Description
Hi there, we ran into an issue in dask-jobqueue that is explained here: dask/dask-jobqueue#498.
To sum up: when we use adaptive mode with a Cluster
object starting several worker processes in each Job
, and with a minimum number of workers to 0, adaptive goes into a endless loop starting and stopping jobs before the workers ever connect to the Scheduler
once tasks are submitted.
I'm thinking this bug is also present with other SpecCluster
implementation which allow for "grouped" workers in one ProcessInterface
.
This can be reproduced (without any job queuing system, but with dask-jobqueue) with the following snippet:
import time
from dask import delayed
from dask.distributed import Client, progress, LocalCluster
from dask_jobqueue.local import LocalCluster
import numpy as np
@delayed
def job(x):
time.sleep(1)
return x+1
cluster = LocalCluster(
cores=2,
processes=2,
name='multi-worker',
memory="2GiB",
walltime='1:00:00'
)
client = Client(cluster)
cluster.adapt(maximum_jobs=6, interval='100ms', wait_count=1)#Small interval and wait_count to simulate some queuing system startup time
njobs = 1000
outputs = []
for i in range(njobs):
output = job(i)
outputs.append(output)
results = client.persist(outputs)
print("Running test...")
progress(results)
I've narrowed the problem to two places:
- https://github.com/dask/distributed/blob/main/distributed/scheduler.py#L7562 : the Scheduler always return a target of number of workers to 1 if it has no connected workers. I'm not sure if this is useful to limit the target to 1 in this case?

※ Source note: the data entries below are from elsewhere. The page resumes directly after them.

Lemma block_setSpeed env v s : I s -> I (setSpeed env v s).
Proof.
  intros H. unfold setSpeed.
  apply (I_speed v) in H.
  match goal with |- context [with_telemetry ?d s] =>
    set (s1 := with_telemetry d s) in * end.
  clearbody s1.
  match goal with |- context [if negb ?c then ?a else s1] =>
    set (s2 := if negb c then a else s1);
    assert (H2 : I s2) end.
  { subst s2. destruct (negb _); [|exact H].
    unfold drive. apply (I_processMotion (PrimFloat.ltb 0 v)) in H.
    destruct (StateMachine.processMotion _ (stateMachine_ s1)) as [m ems].
    now apply block_emitters. }
  clearbody s2.
  destruct (PrimFloat.ltb _ _); [|exact H2].
  unfold drive. apply (I_processSpeedLimit v (speedLimitKph (config_ s2))) in H2.
  destruct (StateMachine.processSpeedLimit _ _ (stateMachine_ s2)) as [m ems].
  now apply block_emitters.
Qed.

End SpeedBlock.

(** ** Simulator.cpp: what holds over every run *)

Section SimulatorRunProperties.
Import Num Events Ports Simulator.

#[local] Open Scope Z_scope.

Lemma emitted_events_log e tr :
  emitted_events (tr ++ [e]) =
  emitted_events tr ++ match e with Emitted ev _ => [ev] | _ => [] end.
Proof. unfold emitted_events. rewrite omap_app. now destruct e. Qed.

Lemma getInfo_ok uniform p :
  nan_or_within 0 100 p -> battery_ok (Battery.getInfo uniform p).
Proof.
  intros Hp. split; [exact Hp|]. unfold Battery.getInfo. cbn [voltage].
  unfold nan_or_within.
  match goal with |- context [Battery.clamp ?v ?lo ?hi] =>
    destruct (clamp_within v lo hi eq_refl) as [[Hn ->]|[_ Hw]] end;
    [now left | now right].
Qed.

Lemma clamp_ok v : nan_or_within 0 100 (Battery.clamp v 0 100).
Proof.
  unfold nan_or_within.
  destruct (clamp_within v 0 100 eq_refl) as [[Hn ->]|[_ Hw]]; [now left | now right].
Qed.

- https://github.com/dask/distributed/blob/main/distributed/deploy/adaptive_core.py#L194 : In the recommendations method, it will first ask to scale up (target of 1 is greater than 0 worker), but right after, it will ask to scale down (because we are starting more than 1 worker in one job, greater than target of 1), which will end in stopping the job that has not yet started and all the incoming workers (see https://github.com/dask/distributed/blob/main/distributed/deploy/adaptive.py#L202). And then, just loop.

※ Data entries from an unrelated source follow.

(** Only an [OSError] leaves the copy and the sync. *)
Lemma shutil_copy_raises e src dst w x w' :
  shutil_copy e src dst w = (Exn x, w') → ∃ err, x = OSError err.
Proof.
  unfold shutil_copy, shutil_copyfile, shutil_copymode, open_wb_write,
    os_path_isdir, bind, query, attempt, update, raise, ret.
  intros H. repeat (case_match; simplify_eq); eauto.
Qed.

Lemma project_sync_raises e lp w x w' :
  project_sync e lp w = (Exn x, w') → ∃ err, x = OSError err.
Proof.
  unfold project_sync, os_getcwd, os_path_exists, print, bind, query, attempt,
    ret.
  intros H. repeat (case_match; simplify_eq); eauto using shutil_copy_raises.
Qed.

Lemma install_pkg_request_failed e p w msg :
  http_get e (request_url p) = Failed msg →
  install_pkg e p w =
    (Val tt, World (w_fs w) (w_stdout w ++ [error_line p msg])).
Proof.
  intros H. unfold install_pkg, try_except_RequestException, bind,
    requests_get. by rewrite H.
Qed.

Lemma install_pkg_http_error e p w r :
  http_get e (request_url p) = Responded r →
  400 ≤ status_code r < 600 →
  install_pkg e p w =
    (Val tt, World (w_fs w) (w_stdout w ++ [error_line p (http_error_msg r)])).
Proof.
  intros H Hs. unfold install_pkg, try_except_RequestException, bind,
    requests_get. rewrite H. by rewrite raise_for_status_error.
Qed.

Lemma install_pkg_fetched e p w r :
  http_get e (request_url p) = Responded r → passes r →
  install_pkg e p w =
    (open_wb_write e (lib_path e p) (content r) ;;
     print (installed_line p) ;;
     project_sync e (lib_path e p)) w.
Proof.
  intros H Hs. unfold install_pkg, try_except_RequestException, bind,
    requests_get. rewrite H, raise_for_status_passes by done.
  unfold open_wb_write, update, print.
  destruct (write_file _ _ _ _) as [err|fs1]; [done|].
  fold (installed_line p).
  destruct (project_sync e (lib_path e p) _) as [[[]|x] w1] eqn:Hsync; [done|].
  by apply project_sync_raises in Hsync as [err ->].
Qed.

Lemma project_lib_shape c :
  join c "lib" ≠ "" ∧ endswith_sep (join c "lib") = false.
Proof.
  destruct (join_ends_with c "lib") as [x ->]; [done|]. split.
  - by intros [_ ?]%app_empty_inv.
  - by rewrite endswith_sep_app.
Qed.

Lemma basename_lib_path e p : ∃ y, basename (lib_path e p) = y +:+ ".nula".
Proof.
  destruct (lib_path_ends e p) as [z ->]. exists (basename z).
  by apply basename_app_no_sep.
Qed.

(** Where [shutil.copy] puts a file named like the cache file when the
    destination is the directory [P]. *)
Lemma resolve_into_dir fs c e p P :
  resolve fs c (join c "lib") = inr P → is_dir fs P = true →
  resolve fs c (join (join c "lib") (basename (lib_path e p)))
  = inr (P ++ [basename (lib_path e p)]).
Proof.
  intros HP Hdir. destruct (project_lib_shape c) as [Hne Hend].
  pose proof (has_sep_basename (lib_path e p)) as Hsep.
  rewrite resolve_join, HP by auto using startswith_sep_no_sep.
  rewrite components_no_sep, walk_single by done.
  unfold is_dir in Hdir. destruct (fs !! P) as [[]|]; try done.
  rewrite step_plain; [done|].
  destruct (basename_lib_path e p) as [y ->]. apply plain_nula.
Qed.

(** Writing the cache file does not change what [<cwd>/lib] is. *)
Lemma project_lib_after_write fs e p q m data :
  resolve fs (cwd e) (lib_path e p) = inr q → is_dir fs q = false →
  let fs1 := <[q := File m data]> fs in
  let X := join (cwd e) "lib" in
  (∀ P, resolve fs1 (cwd e) X = inr P ↔ resolve fs (cwd e) X = inr P)
  ∧ (∀ P, resolve fs (cwd e) X = inr P → fs1 !! P = fs !! P)
  ∧ path_exists fs1 (cwd e) X = path_exists fs (cwd e) X
  ∧ path_isdir fs1 (cwd e) X = path_isdir fs (cwd e) X.
Proof.
  intros Hq Hnd fs1 X.
  assert (∀ P, resolve fs1 (cwd e) X = inr P ↔ resolve fs (cwd e) X = inr P)
    as Hres by (intros P; by apply resolve_insert_file).
  assert (∀ P, resolve fs (cwd e) X = inr P → fs1 !! P = fs !! P) as Hlook.
  { intros P HP. apply lookup_insert_ne.
    eapply lib_path_ne_project_lib; eauto. }
  split_and!; [done|done| |].
  - unfold path_exists. destruct (resolve fs (cwd e) X) as [err|P].
    + destruct (resolve fs1 (cwd e) X) as [|P']; [done|].
      discriminate (proj1 (Hres P') eq_refl).
    + rewrite (proj2 (Hres P) eq_refl). by rewrite (Hlook P eq_refl).
  - unfold path_isdir. destruct (resolve fs (cwd e) X) as [err|P].
    + destruct (resolve fs1 (cwd e) X) as [|P']; [done|].
      discriminate (proj1 (Hres P') eq_refl).
    + rewrite (proj2 (Hres P) eq_refl). unfold is_dir.
      by rewrite (Hlook P eq_refl).
Qed.

(** Every run of [install_pkg] that fetched a passing response and
    returned: the cache file was written at [q], and then either
    [<cwd>/lib] was absent, or it was present at [P] and the copy went to
    [qd], inside [P] when [P] is a directory and onto [P] otherwise. *)
Lemma install_pkg_val e p w r w' :
  http_get e (request_url p) = Responded r → passes r →
  install_pkg e p w = (Val tt, w') →
  ∃ q, resolve (w_fs w) (cwd e) (lib_path e p) = inr q
    ∧ is_dir (w_fs w) q = false
    ∧ let fs1 := <[q := File true (content r)]> (w_fs w) in
      (path_exists (w_fs w) (cwd e) (join (cwd e) "lib") = false
       ∧ w' = World fs1 (w_stdout w ++ [installed_line p]))
      ∨ (∃ P qd,
           resolve (w_fs w) (cwd e) (join (cwd e) "lib") = inr P
           ∧ is_Some (w_fs w !! P)
           ∧ qd = (if is_dir (w_fs w) P
                   then P ++ [basename (lib_path e p)] else P)
           ∧ qd ≠ q
           ∧ is_dir (w_fs w) qd = false
           ∧ w' = World (<[qd := File true (content r)]> fs1)
                    (w_stdout w ++ [installed_line p; "Copied to project lib"])).
Proof.
  intros Hget Hpass. rewrite (install_pkg_fetched e p w r) by done.
  destruct w as [fs out]. unfold bind, open_wb_write, update, print. simpl.
  destruct (write_file fs (cwd e) (lib_path e p) (content r)) as [|fs1] eqn:Hw;
    [done|].
  apply write_file_inr in Hw as (q & Hq & Hnd & ->).
  destruct (project_lib_after_write fs e p q true (content r) Hq Hnd)
    as (Hres & Hlook & Hex & Hisd).
  set (fs1 := <[q := File true (content r)]> fs) in *.
  set (X := join (cwd e) "lib") in *.
  unfold project_sync, bind, os_getcwd, attempt, os_path_exists, query, ret,
    print. simpl.
  destruct (path_isdir fs1 (cwd e) (cwd e)); [|done]. simpl.
  fold X. rewrite Hex.
  destruct (path_exists fs (cwd e) X) eqn:HX.
  2:{ intros [= <-]. exists q. split_and!; [done|done|]. by left. }
  destruct (shutil_copy e (lib_path e p) X _) as [[d|x] w1] eqn:Hcopy; [|done].
  intros [= <-]. exists q. split_and!; [done|done|]. right.
  apply shutil_copy_val in Hcopy
    as (qs & qd & m & data & -> & Hqs & Hfile & Hqd & Hne & Hndd & ->).
  simpl in *.
  apply resolve_insert_file in Hqs; [|done].
  assert (qs = q) as -> by congruence.
  unfold fs1 in Hfile. rewrite lookup_insert_eq in Hfile.
  injection Hfile as <- <-.
  unfold path_exists in HX.
  destruct (resolve fs (cwd e) X) as [|P] eqn:HP; [done|].
  apply bool_decide_eq_true_1 in HX.
  exists P, qd. split_and!; try done.
  - rewrite Hisd in Hqd. unfold path_isdir in Hqd. rewrite HP in Hqd.
    destruct (is_dir fs P) eqn:HdP.
    + unfold X in Hqd. rewrite (resolve_into_dir fs1 (cwd e) e p P) in Hqd.
      * congruence.
      * by apply Hres.
      * unfold is_dir. rewrite (Hlook P eq_refl). apply HdP.
    + apply Hres in Hqd. congruence.
  - rewrite <- (is_dir_insert_file fs q true (content r) qd Hnd). apply Hndd.
  - by rewrite <- app_assoc.
Qed.

(** [install_pkg] never creates, removes or replaces a directory. *)
Lemma install_pkg_val_dirs e p w r w' :
  http_get e (request_url p) = Responded r → passes r →
  install_pkg e p w = (Val tt, w') →
  ∀ k, is_dir (w_fs w) k = is_dir (w_fs w') k.
Proof.
  intros Hget Hpass Hrun k.
  destruct (install_pkg_val e p w r w' Hget Hpass Hrun)
    as (q & Hq & Hnd & [[_ ->]|(P & qd & _ & _ & _ & _ & Hndd & ->)]); simpl.
  - by rewrite is_dir_insert_file.
  - rewrite !is_dir_insert_file; [done|done|].
    by rewrite is_dir_insert_file.
Qed.

Lemma is_2xx_passes r : is_2xx r → passes r.
Proof. unfold is_2xx, passes. lia. Qed.

(** For a name without separator the cache file is an entry of the
    library directory, under the name [<pkg>.nula]. *)
Lemma resolve_lib_path_plain fs e p L q :
  has_sep p = false →
  resolve fs (cwd e) (lib_dir e) = inr L →
  resolve fs (cwd e) (lib_path e p) = inr q →
  q = L ++ [p +:+ ".nula"].
Proof.
  intros Hp HL. unfold lib_path, lib_dir.
  destruct (project_lib_shape (nula_dir e)) as [Hne Hend].
  assert (has_sep (p +:+ ".nula") = false) as Hsep
    by (by rewrite has_sep_app, Hp).
  rewrite resolve_join by auto using startswith_sep_no_sep.
  fold (lib_dir e). rewrite HL, components_no_sep, walk_single by done.
  destruct (fs !! L) as [[]|]; try done.
  rewrite step_plain by apply plain_nula. congruence.
Qed.

Lemma basename_lib_path_plain e p :
  has_sep p = false → basename (lib_path e p) = p +:+ ".nula".
Proof.
  intros Hp. unfold lib_path, lib_dir.
  destruct (project_lib_shape (nula_dir e)) as [Hne Hend].
  assert (has_sep (p +:+ ".nula") = false) as Hsep
    by (by rewrite has_sep_app, Hp).
  rewrite join_relative by auto using startswith_sep_no_sep.
  rewrite basename_app_sep. by apply basename_no_sep.
Qed.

I guess for some simple fix, we could either just modify the code in one or both places. We could suppress the target to 1 if no workers (but this is probably here for a reason), or we could prevent stopping not connected workers if no workers have yet arrived. These are just suggestions, I'm really curious of what any other propositions you might have.
Environment:
- Dask version: 2022.9.0
- Python version: 3.9
- Operating System: CentOS 7
- Install method (conda, pip, source): conda